The project started as a simple collection of recipes, but my cousin Sharon was unable to generate much enthusiasm.  Then last year I foolishly volunteered to coordinate.  Now that I have started to seriously think about it, and after reading this great article about reunions and family history by the legendary former Post-Dispatch writer and editor (and now Beacon editor) Robert Duffy, it has become something else.  Something bigger and, admittedly, much more ambitious.

There are stories I think we need to tell, both the ones we can't substantiate and those we heard firsthand.  My grandmother really did pick cotton during the depression, and she did so with the most recent baby (she had five) nearby so she could nurse if the baby needed her. My grandmother also repeated eighth grade, not because she was held back, but because there was no high school and she wanted to stay in school. As the first-ever college graduate in my family, that story in particular always brings tears to my eyes.

Our family is both better educated and more affluent than it was 50 years ago, which means that much like other families, we are increasingly spread out.  Most reunions see only a smattering of each generation of each branch.  Every time I go, however, I am astonished at how many children under the age of 10 there are to whom I am genetically related.

For the past four years, my daughter has been away at college and unable to attend so this will be her first one in as many years.  She will be bored.  She will beg me to leave after an hour.  She has better things to do (I can hear already).  No doubt she is right.  She and her sibling did not grow up in as close proximity to my maternal family as I did.  As kids, my siblings and I spent summer vacations hanging out with cousins, aunts and uncles, and grandparents.  We went to the homes of second cousins for family get-togethers fairly often. We had about 15 first cousins.  My kids have two (on my side).

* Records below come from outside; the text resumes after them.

(* ===== verification/LoggingSession.v ===== *)
(** * LoggingSession: [src/backend/logging], from a selection to a logging run

    A selected parameter or switch becomes a channel with an address, a width and a
    compiled conversion; the channels of a run become a session with the read plan of
    its protocol; samples are converted, resolved to the measurement they belong to and
    written as records of comma-separated fields. *)
From stdpp Require Import gmap.
From S2P Require Import Prelude Bytes.
From S2P Require Import Ports.
From S2P Require Import Expression Numeric.
From S2P Require Import Colt.
From S2P Require Import DefinitionResolver DefinitionParsers.
From S2P Require Import LoggerModel.

(** ** [logging_types.h] *)
Inductive LoggingProtocolId : Set := kSsm | kMutDma | kCdbg.
Inductive NumericStorage : Set := kUnsignedInteger | kSignedInteger | kFloatNumber.
Inductive NumericByteOrder : Set := kBigEndian | kLittleEndian.
#[export] Instance LoggingProtocolId_eq_dec : EqDecision LoggingProtocolId.
Proof. solve_decision. Defined.
#[export] Instance NumericStorage_eq_dec : EqDecision NumericStorage.
Proof. solve_decision. Defined.
#[export] Instance NumericByteOrder_eq_dec : EqDecision NumericByteOrder.
Proof. solve_decision. Defined.
Record LoggingChannel := {
  ch_id : string; ch_address : Z; ch_length : Z; ch_from_byte_expression : string; ch_unit : string;
  ch_decimal_precision : Z; ch_byte_addresses : list Z; ch_sample_bit : option Z; ch_storage : NumericStorage;
  ch_byte_order : NumericByteOrder
}.
(** Times in milliseconds. *)
Record LoggingPolicy := {
  poll_timeout : Z; car_silence_miss_threshold : Z; reconnect_attempt_threshold : Z; reconnect_retry_period : Z
}.
Record ProtocolSample := { ps_channel_id : string; ps_raw_value : string }.
Inductive LoggingState : Set := kRunning | kCarNotResponding.
#[export] Instance LoggingState_eq_dec : EqDecision LoggingState.
Proof. solve_decision. Defined.

(** ** [logging_read_plan.cpp] *)
Record SsmReadPlan := { plan_addresses : list Z; plan_response_positions : list (list Z) }.
Definition byte_address (channel : LoggingChannel) (i : Z) : Z :=
  match ch_byte_addresses channel with [] => ch_address channel + i | _ => zget (ch_byte_addresses channel) i end.
Definition bad_layout (plan : SsmReadPlan) (channel : LoggingChannel) : bool :=
  (ch_length channel =? 0) || (84 <? ch_length channel) || (84 - ch_length channel <? zlen (plan_addresses plan))
  || (negb (bool_decide (ch_byte_addresses channel = [])) && negb (zlen (ch_byte_addresses channel) =? ch_length channel))
  || match ch_sample_bit channel with Some bit => (8 <=? bit) || negb (ch_length channel =? 1) | None => false end.
(** The bytes of a channel, from the first to the last. *)
Fixpoint plan_bytes (channel : LoggingChannel) (i : Z) (count : nat) (addresses positions : list Z)
    : result Error (list Z * list Z) :=
  match count with
  | O => Ok (addresses, positions)
  | S count =>
      let address := byte_address channel i in
      if 0xffffff <? address then
        Fail kInvalidConfig ("SSM channel " +:+ ch_id channel +:+ ": byte address outside 24-bit range")
      else plan_bytes channel (i + 1) count (addresses ++ [address]) (positions ++ [zlen addresses])
  end.
Fixpoint plan_channels (channels : list LoggingChannel) (plan : SsmReadPlan) : result Error SsmReadPlan :=
  match channels with
  | [] => Ok plan
  | channel :: channels =>
      if bad_layout plan channel then
        Fail kInvalidConfig ("SSM channel " +:+ ch_id channel +:+ ": invalid byte layout or exceeds 84 requested addresses")
      else
        let! bytes := plan_bytes channel 0 (Z.to_nat (ch_length channel)) (plan_addresses plan) [] in
        plan_channels channels {| plan_addresses := fst bytes; plan_response_positions := plan_response_positions plan ++ [snd bytes] |}
  end.
Definition MakeSsmReadPlan (channels : list LoggingChannel) : result Error SsmReadPlan :=
  plan_channels channels {| plan_addresses := []; plan_response_positions := [] |}.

Someday, there will no longer be a sufficient number of people left who are interested enough to go to all the trouble of organizing this huge event we call the annual Hardin Family Reunion (named for my maternal great-grandmother, Laura Jane Hardin).  It is already a shadow of its former self.  Someday, too, my children will be older and they may have kids and grandkids who may have questions about their heritage.  I'm hoping the Hardin Family History and Recipe Book will be there to help, so that they too can hear the story about the maiden aunts and the Indian named John.